HC 2.3 receptorfarmacologie Flashcards
Wat zijn een agonist en een antagonist?
Een agonist kan binden met de receptor en zo een effect bewerkstelligen.
Een antagonist kan binden met de receptor, maar de receptor werking blokkeren, zodat de agonist er niet aan kan binden.

Een agonist kan aan één/meerdere receptoren binden
Aan meerdere

Noem de vier type receptoren
- G-eiwit gekoppelde receptor
- ionkanaal-gekoppelde receptor
- kinase-gekoppelde receptor
- gentranscriptie receptor
Hoe ziet een G-eiwit gekoppelde receptor eruit?
Het bestaat uit zeven transmembraaneiwitten met intracellulair een G-eiwit.

Hoe werkt een G-eiwit gekoppelde receptor?
Wanneer een agonist bindt aan de receptor, worden G-eiwitten geactiveerd, die een respons activeren. G-eiwitten kunnen stimulatoir of inhibitoir zijn.

Hoe werkt een ionkanaal-gekoppelde receptor? En hoe snel en wanneer is deze werkwaam
Ze vormen bij activatie, bijvoorbeeld door Ach, een opening voor ionen. Deze respons is zeer snel en vaak van belang binnen het zenuwstelsel.

Hoe werkt een kinase-gekoppelde receptor? En hoe snel en wanneer is deze werkwaam
Bij activatie kunnen ze eiwitten fosforyleren. Deze respons is een stuk langzamer en vooral actief binnen het endocriene systeem.

Hoe werkt een gentranscriptie receptor? En hoe snel en wanneer is deze werkwaam
Gentranscriptie receptoren transporteren bij activatie naar de kern en zijn daar werkzaam als transcriptiefactor. Deze respons is erg langzaam en werkzaam bij bijv. hormonale cycli.

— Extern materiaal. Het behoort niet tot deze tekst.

Lemma range_of_ok a b r : range_of a b = Some r -> range_ok r.
Proof.
  unfold range_of, range_ok. destruct (Z.ltb_spec b a); [done|].
  destruct (Z.ltb_spec a 100); [done|]. destruct (Z.ltb_spec 599 b); [done|].
  intros [= <-]. cbn. lia.
Qed.

Lemma parseToken_ok s r : parseToken s = Some r -> range_ok r.
Proof. unfold parseToken. repeat case_match; try done; apply range_of_ok. Qed.

Lemma range_le_total a b : range_le a b = false -> range_le b a = true.
Proof. unfold range_le. rewrite (Z.eqb_sym (start b)). case_match; lia. Qed.

Lemma range_le_trans a b c : range_le a b = true -> range_le b c = true -> range_le a c = true.
Proof.
  unfold range_le. repeat match goal with |- context [?u =? ?v] => destruct (Z.eqb_spec u v) end; lia.
Qed.

Lemma range_le_start a b : range_le a b = true -> start a <= start b.
Proof. unfold range_le. destruct (Z.eqb_spec (start a) (start b)); lia. Qed.

(** Merging keeps the covered codes, the smallest start, and the bounds. *)
Lemma merge_from_spec rest last :
  range_ok last -> Forall range_ok rest ->
  Forall (fun r => start last <= start r) rest -> StronglySorted (fun a b => range_le a b = true) rest ->
  (forall n, covers (merge_from last rest) n <-> in_range n last \/ covers rest n) /\
  Forall (fun r => start last <= start r) (merge_from last rest) /\ normal (merge_from last rest).
Proof.
  revert last. induction rest as [|c rest IH]; intros last L R F S; cbn.
  - split; [|split; [|split]].
    + intros n. unfold covers. by rewrite Exists_cons.
    + apply Forall_singleton. lia.
    + by apply Forall_singleton.
    + repeat constructor.
  - apply Forall_cons in R as [Rc R]. apply Forall_cons in F as [Fc F].
    inversion S as [|? ? S' C]; subst. unfold range_ok in L, Rc.
    assert (C' : Forall (fun r => start c <= start r) rest)
      by (eapply Forall_impl; [exact C|apply range_le_start]).
    destruct (Z.leb_spec (start c) (stop last + 1)) as [O|O].
    + destruct (IH {| start := start last; stop := Z.max (stop last) (stop c) |}) as (A & B & D);
        [split; cbn; lia|done|done|done|].
      split; [|done]. intros n. rewrite A. unfold covers. rewrite Exists_cons.
      unfold in_range. cbn [start stop]. intuition lia.
    + destruct (IH c) as (A & B & D & E); try done. split; [|split].
      * intros n. unfold covers in *. rewrite !Exists_cons, A. done.
      * constructor; [lia|]. eapply Forall_impl; [exact B|]. cbn. lia.
      * split; constructor; [done|done|done|]. eapply Forall_impl; [exact B|]. cbn. lia.
Qed.

Lemma mergeRanges_spec rs : Forall range_ok rs ->
  (forall n, covers (mergeRanges rs) n <-> covers rs n) /\ normal (mergeRanges rs).
Proof.
  intros R. unfold mergeRanges.
  pose proof (sort_by_perm range_le rs) as P.
  pose proof (sort_by_sorted range_le range_le_total range_le_trans rs) as S.
  assert (R' : Forall range_ok (sort_by range_le rs)) by (by rewrite P).
  assert (Q : forall n, covers (sort_by range_le rs) n <-> covers rs n)
    by (intros n; unfold covers; by rewrite P).
  destruct (sort_by range_le rs) as [|a rest]; [split; [done|split; constructor]|].
  apply Forall_cons in R' as [Ra R']. inversion S as [|? ? S' F]; subst.
  destruct (merge_from_spec rest a) as (A & _ & B); try done.
  { eapply Forall_impl; [exact F|apply range_le_start]. }
  split; [|done]. intros n. rewrite A, <- Q. unfold covers. by rewrite Exists_cons.
Qed.

(** A set of codes has one normal form. *)
Lemma covers_tail a rs n : normal (a :: rs) ->
  covers rs n <-> covers (a :: rs) n /\ stop a < n.
Proof.
  intros [_ S]. inversion S as [|? ? _ F]; subst. unfold covers. rewrite Exists_cons. split.
  - intros E. split; [by right|]. apply Exists_exists in E as (r & I & ?).
    eapply Forall_forall in F; [|exact I]. unfold in_range in *. lia.
  - intros [[I|E] L]; [|done]. unfold in_range in I. lia.
Qed.

Lemma normal_head_least a rs n : normal (a :: rs) -> covers (a :: rs) n -> start a <= n.
Proof.
  intros N. destruct N as [R S]. inversion S as [|? ? _ F]; subst.
  apply Forall_cons in R as [Ra _]. unfold covers. rewrite Exists_cons.
  intros [I|E]; [unfold in_range in I; lia|]. apply Exists_exists in E as (r & I & ?).
  eapply Forall_forall in F; [|exact I]. unfold in_range, range_ok in *. lia.
Qed.

Lemma normal_head_gap a rs : normal (a :: rs) -> ~ covers (a :: rs) (stop a + 1).
Proof.
  intros [_ S]. inversion S as [|? ? _ F]; subst. unfold covers. rewrite Exists_cons.
  intros [I|E]; [unfold in_range in I; lia|]. apply Exists_exists in E as (r & I & ?).
  eapply Forall_forall in F; [|exact I]. unfold in_range in *. lia.
Qed.

Lemma covers_head a rs n : in_range n a -> covers (a :: rs) n.
Proof. intros I. by apply Exists_cons; left. Qed.

(** The head of one list is not shorter than the head of the other. *)
Lemma normal_head_stop a rs b rs' : normal (a :: rs) -> normal (b :: rs') -> start a = start b ->
  (forall n, covers (a :: rs) n <-> covers (b :: rs') n) -> stop b <= stop a.
Proof.
  intros N M E C. apply Z.le_ngt. intros L. apply (normal_head_gap a rs N), C, covers_head.
  destruct N as [R _]. apply Forall_cons in R as [[Ra _] _]. unfold in_range. lia.
Qed.

Lemma normal_unique rs rs' : normal rs -> normal rs' ->
  (forall n, covers rs n <-> covers rs' n) -> rs = rs'.
Proof.
  revert rs'. induction rs as [|a rs IH]; intros [|b rs'] N M C; [done|..].
  - exfalso. assert (X : covers (b :: rs') (start b)).
    { apply covers_head. destruct M as [R _]. apply Forall_cons in R as [[? _] _]. unfold in_range. lia. }
    apply C in X. inversion X.
  - exfalso. assert (X : covers (a :: rs) (start a)).
    { apply covers_head. destruct N as [R _]. apply Forall_cons in R as [[? _] _]. unfold in_range. lia. }
    apply C in X. inversion X.
  - assert (Ra : range_ok a) by (destruct N as [R _]; by apply Forall_inv in R).
    assert (Rb : range_ok b) by (destruct M as [R _]; by apply Forall_inv in R).
    unfold range_ok in *.
    assert (start b <= start a) by (apply (normal_head_least b rs' _ M), C, covers_head; unfold in_range; lia).
    assert (start a <= start b) by (apply (normal_head_least a rs _ N), C, covers_head; unfold in_range; lia).
    assert (stop b <= stop a) by (apply (normal_head_stop a rs b rs'); [done|done|lia|done]).
    assert (stop a <= stop b)
      by (apply (normal_head_stop b rs' a rs); [done|done|lia|intros n; by rewrite C]).
    assert (a = b) as -> by (destruct a, b; cbn in *; f_equal; lia).
    f_equal. apply IH.
    + destruct N as [R S]. apply Forall_cons in R as [_ R]. by inversion S.
    + destruct M as [R S]. apply Forall_cons in R as [_ R]. by inversion S.
    + intros n. by rewrite (covers_tail b rs n), (covers_tail b rs' n), C.
Qed.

Wat gebeurt er wanneer k1 heel groot is?

Er wordt heel veel [DR] gevormd. Het evenwicht ligt naar rechts.
Wat gebeurt er wanneer k2 heel groot is?

Er is meer losse [D] en [R]. Het evenwicht ligt meer naar links.
Noem de drie soorten agonisten
- Volle agonisten
- Partiële agonisten
- Inverse agonisten
Wat is een volle agonist?
Die hebben bij een lage bezetting een maximaal effect
Wat is een partiële agonist?
Die hebben bij een hoge bezetting een niet-maximaal effect.
Wat zijn inverse agonisten?
Die inactiveren constitutionele receptoren (receptoren die van zichzelf actief zijn = constitutionele activiteit), waardoor er remming van activiteit ontstaat.
Noem de vijf verschillende typen antagonisten
- Chemisch
- Farmacokinetisch
- Receptor blokkade
- Reversibel competitief
- Irreversibel competitief
- Niet competitief
- Fysiologisch
Hoe werkt een chemische antagonist?
Bijv. het wegvangen van een stof. Dit is onafhankelijk van een receptor.
Hoe werkt een farmacokinetische antagonist?
Werken meestal ook onafhankelijk van receptoren. Bijv. afbraak van een stof of het bijdragen aan het verslechteren van opname van een stof.
Hoe werken de twee typen receptor blokkade antagonisten?
Reversibel competitief: omkeerbaar antagonisme
Irreversibel competitief: onomkeerbaar antagonisme
Hoe werkt een niet competitieve antagonist?
Die bindt op een andere plek op de receptor dan agonist.
Hoe werkt een fysiologische antagonist?
Die bindt op een andere receptor en heeft een tegengesteld effect als de agonist.